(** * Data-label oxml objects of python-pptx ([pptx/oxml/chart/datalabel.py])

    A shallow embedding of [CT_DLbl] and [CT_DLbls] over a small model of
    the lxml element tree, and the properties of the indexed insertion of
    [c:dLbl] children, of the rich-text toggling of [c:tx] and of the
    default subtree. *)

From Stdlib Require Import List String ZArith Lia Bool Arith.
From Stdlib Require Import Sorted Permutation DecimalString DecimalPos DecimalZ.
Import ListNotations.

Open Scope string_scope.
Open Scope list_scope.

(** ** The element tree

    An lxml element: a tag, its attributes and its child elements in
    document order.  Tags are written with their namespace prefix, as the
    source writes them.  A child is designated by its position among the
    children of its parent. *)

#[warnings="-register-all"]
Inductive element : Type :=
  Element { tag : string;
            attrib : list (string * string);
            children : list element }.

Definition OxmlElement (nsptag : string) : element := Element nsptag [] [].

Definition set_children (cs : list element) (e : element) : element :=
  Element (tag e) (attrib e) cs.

+++

**What the task requires:**
Reproduce exactly the stretch of lines that starts at the one containing "From Stdlib Require Import List" and ends with the final line of the data, including both ends and nothing more.

**Written response:**
From Stdlib Require Import List String ZArith Lia Bool Arith.
From Stdlib Require Import Sorted Permutation DecimalString DecimalPos DecimalZ.
Import ListNotations.

Open Scope string_scope.
Open Scope list_scope.

(** ** The element tree

    An lxml element: a tag, its attributes and its child elements in
    document order.  Tags are written with their namespace prefix, as the
    source writes them.  A child is designated by its position among the
    children of its parent. *)

#[warnings="-register-all"]
Inductive element : Type :=
  Element { tag : string;
            attrib : list (string * string);
            children : list element }.

Definition OxmlElement (nsptag : string) : element := Element nsptag [] [].

Definition set_children (cs : list element) (e : element) : element :=
  Element (tag e) (attrib e) cs.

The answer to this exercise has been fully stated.